Assigned task
Output each line of the data word for word, from the first through the line that holds "assert (∀ p, p ∈ files", and leave off whatever follows.

———

(** Rotation keeps exactly the newest [keep] snapshots of a database and
    deletes the older ones; no other file of the directory is touched. *)
Theorem rotate_keeps_newest prefix suf keep fs :
  0 <= keep <= Z.of_nat (length (glob fs prefix suf)) →
  ∃ fs', rotate prefix suf keep fs = Some fs' ∧
    (∀ p, p ∈ glob fs' prefix suf ↔ p ∈ take (Z.to_nat keep) (newest_first (glob fs prefix suf))) ∧
    (∀ p, p ∉ glob fs prefix suf → fs' !! p = fs !! p) ∧
    (∀ p q, p ∈ glob fs' prefix suf → q ∈ glob fs prefix suf → q ∉ glob fs' prefix suf →
       Storage.string_le q p).
Proof.
  intros Hk. unfold rotate. set (files := newest_first (glob fs prefix suf)).
  assert (files ≡ₚ glob fs prefix suf) as Hp by apply newest_first_Permutation.
  assert (length files = length (glob fs prefix suf)) as Hlen by (by rewrite Hp).
  assert ((0 <=? keep) && (keep <=? Z.of_nat (length files)) = true) as -> by (rewrite Hlen; lia).
  eexists. split; [reflexivity|].
  assert (NoDup files) as Hnd by (rewrite Hp; apply NoDup_glob).
  rewrite <-(take_drop (Z.to_nat keep) files) in Hnd. apply NoDup_app in Hnd as (Hn1 & Hn2 & Hn3).
  assert (∀ p, p ∈ files ↔ p ∈ take (Z.to_nat keep) files ∨ p ∈ drop (Z.to_nat keep) files) as Hsplit.
  { intros p. rewrite <-(take_drop (Z.to_nat keep) files) at 1. apply elem_of_app. }
  assert (∀ p, p ∈ glob (remove_all (drop (Z.to_nat keep) files) fs) prefix suf ↔
    p ∈ take (Z.to_nat keep) files) as Hg.
  { intros p. rewrite elem_of_glob, remove_all_lookup. split.
    - intros [[y Hy] Hm]. destruct (decide (p ∈ drop _ files)); [done|].
      assert (p ∈ files) as Hf by (rewrite Hp, elem_of_glob; eauto). naive_solver.
    - intros Ht. rewrite decide_False by (by apply Hn2).
      apply elem_of_glob. rewrite <-Hp, Hsplit. by left. }
  split_ands; [done| |].
  - intros p Hno. rewrite remove_all_lookup, decide_False; [done|]. intros Hd. apply Hno.
    rewrite <-Hp, Hsplit. by right.
  - intros p q Hp' Hq Hq'. rewrite Hg in Hp', Hq'. rewrite <-Hp, Hsplit in Hq.
    destruct Hq as [|Hq]; [done|]. pose proof (newest_first_sorted (glob fs prefix suf)) as Hs.
    fold files in Hs. rewrite <-(take_drop (Z.to_nat keep) files) in Hs.
    exact (StronglySorted_app_1_elem_of _ _ _ _ _ Hs Hp' Hq).
Qed.

Definition a_db (b : bool) : file :=
  {| check := Some "ok"; pages := "p"; mtime := 0; audit_ts := if b then Some [] else None |}.

Definition backups_demo : dir :=
  {["/d/backups/g.db-1-1-1.db" := a_db true; "/d/backups/g.db-2-1-1.db" := a_db true; "/d/g.db" := a_db true]}.

Lemma quarantine_restores_newest_witness :
  (CheckOrQuarantine no_faults 0 "t" "/d/g.db" "/d/backups" (Some Storage.NewStorage) backups_demo)
  = (Some Storage.NewStorage, backups_demo).
Proof.
  refine (proj1 (quarantine_restores_newest 0 "t" "/d/g.db" "/d/backups" Storage.NewStorage backups_demo (a_db true) _) _);
    vm_compute; reflexivity.
Defined.

Lemma rotate_keeps_newest_witness :
  ∃ fs', rotate "/d/backups/g.db-" ".db" 1 backups_demo = Some fs' ∧
    "/d/backups/g.db-2-1-1.db" ∈ glob fs' "/d/backups/g.db-" ".db".
Proof.
  destruct (rotate_keeps_newest "/d/backups/g.db-" ".db" 1 backups_demo) as (fs' & H1 & H2 & _).
  - vm_compute. split; discriminate.
  - exists fs'. split; [exact H1|]. apply H2. vm_compute. left.
Defined.

(** Taking a snapshot panics exactly when, the new one included, fewer
    than [keep] snapshots exist (or [keep] is negative): the rotation slices
    the file list at [keep] without checking its length, so the first backups
    of every installation crash the process. *)
Theorem backup_panics_below_keep now ts pid path bdir keep fs x :
  fs !! path = Some x →
  let dest := backup_name path bdir ts pid (now / 1000000 mod 1000) in
  let fs1 := <[dest := {| check := check x; pages := pages x; mtime := now; audit_ts := audit_ts x |}]> fs in
  BackupDB no_faults now ts pid path bdir keep fs = None ↔
  keep < 0 ∨ Z.of_nat (length (glob fs1 (backup_prefix path bdir) ".db")) < keep.
Proof.
  intros Hx dest fs1. unfold BackupDB. rewrite Hx. cbn [no_faults andb]. fold dest fs1. unfold rotate.
  rewrite (Permutation_length (newest_first_Permutation _)).
  destruct ((0 <=? keep) && (keep <=? Z.of_nat (length (glob fs1 (backup_prefix path bdir) ".db")))) eqn:E.
  - split; [done|]. lia.
  - split; [|done]. intros _. lia.
Qed.

Lemma backup_panics_below_keep_witness :
  BackupDB no_faults 5 "20250101-000000" 7 "/d/g.db" "/d/backups" 5 {["/d/g.db" := a_db true]} = None.
Proof.
  apply (backup_panics_below_keep 5 "20250101-000000" 7 "/d/g.db" "/d/backups" 5 {["/d/g.db" := a_db true]} (a_db true));
    [vm_compute; reflexivity|]. right. vm_compute. reflexivity.
Defined.

(** Migrations are applied in order, each with its version in one
    transaction: from a versioned database, whatever fails on the way, the
    recorded version is that of the last script applied and the scripts
    applied are the first pending ones in version order; if every step
    succeeds the database ends at the current version, and opening it again
    does nothing. *)
Theorem migrations_in_order f fm now ts pid current ms path fs d :
  0 < user_version d → f 0%nat = false →
  ∃ ok d', EnsureSchema f no_faults fm now ts pid current ms path "" fs d = Some (ok, d', fs) ∧
    (∃ done_ rest, pending_keys (user_version d) current (sortedKeys ms) = done_ ++ rest ∧
      applied d' = applied d ++ ((λ v, default "" (ms !! v)) <$> done_) ∧
      (user_version d' = default (user_version d) (last done_) ∨ ok = true ∧ user_version d' = current) ∧
      (ok = true → rest = [] ∧ current <= user_version d')) ∧
    (ok = true → EnsureSchema f no_faults fm now ts pid current ms path "" fs d' = Some (true, d', fs)).
Proof.
  intros Hv Hf. unfold EnsureSchema. rewrite Hf.
  assert ((user_version d =? 0) = false) as Hz by lia. rewrite Hz. simpl.
  destruct (current <=? user_version d) eqn:Ec.
  { exists true, d. split; [done|]. split.
    - exists [], []. split_ands.
      + apply bfilter_none. intros v _. lia.
      + simpl. by rewrite app_nil_r.
      + by left.
      + intros _. split; [done|lia].
    - intros _. by rewrite Hz, Ec. }
  pose proof (migrate_loop_spec fm 0 current ms (sortedKeys ms) (user_version d) d (sortedKeys_sorted ms) eq_refl) as H.
  destruct (migrate_loop fm 0 current ms (sortedKeys ms) (user_version d) d) as [[ok have'] d'].
  destruct H as (H1 & l & (rest & H2 & H3) & H4 & H5).
  destruct ok; simpl.
  - specialize (H3 eq_refl). subst rest. destruct (have' <? current) eqn:Eh.
    + destruct (f 1%nat).
      * exists false, d'. split; [done|]. split; [|done]. exists l, []. split_ands; auto; [|done]. left. congruence.
      * exists true, {| user_version := current; applied := applied d' |}. split; [done|]. split.
        -- exists l, []. split_ands; auto. intros _. split; [done|]. simpl. lia.
        -- intros _. simpl. assert ((current =? 0) = false) as -> by lia. by rewrite Z.leb_refl.
    + exists true, d'. split; [done|]. split.
      * exists l, []. split_ands; auto; [left; congruence|]. intros _. split; [done|lia].
      * intros _. rewrite H1. assert ((have' =? 0) = false) as -> by lia. assert ((current <=? have') = true) as -> by lia. done.
  - exists false, d'. split; [done|]. split; [|done]. exists l, rest. split_ands; auto; [left; congruence|done].
Qed.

———

Result of this exercise
(** Rotation keeps exactly the newest [keep] snapshots of a database and
    deletes the older ones; no other file of the directory is touched. *)
Theorem rotate_keeps_newest prefix suf keep fs :
  0 <= keep <= Z.of_nat (length (glob fs prefix suf)) →
  ∃ fs', rotate prefix suf keep fs = Some fs' ∧
    (∀ p, p ∈ glob fs' prefix suf ↔ p ∈ take (Z.to_nat keep) (newest_first (glob fs prefix suf))) ∧
    (∀ p, p ∉ glob fs prefix suf → fs' !! p = fs !! p) ∧
    (∀ p q, p ∈ glob fs' prefix suf → q ∈ glob fs prefix suf → q ∉ glob fs' prefix suf →
       Storage.string_le q p).
Proof.
  intros Hk. unfold rotate. set (files := newest_first (glob fs prefix suf)).
  assert (files ≡ₚ glob fs prefix suf) as Hp by apply newest_first_Permutation.
  assert (length files = length (glob fs prefix suf)) as Hlen by (by rewrite Hp).
  assert ((0 <=? keep) && (keep <=? Z.of_nat (length files)) = true) as -> by (rewrite Hlen; lia).
  eexists. split; [reflexivity|].
  assert (NoDup files) as Hnd by (rewrite Hp; apply NoDup_glob).
  rewrite <-(take_drop (Z.to_nat keep) files) in Hnd. apply NoDup_app in Hnd as (Hn1 & Hn2 & Hn3).
  assert (∀ p, p ∈ files ↔ p ∈ take (Z.to_nat keep) files ∨ p ∈ drop (Z.to_nat keep) files) as Hsplit.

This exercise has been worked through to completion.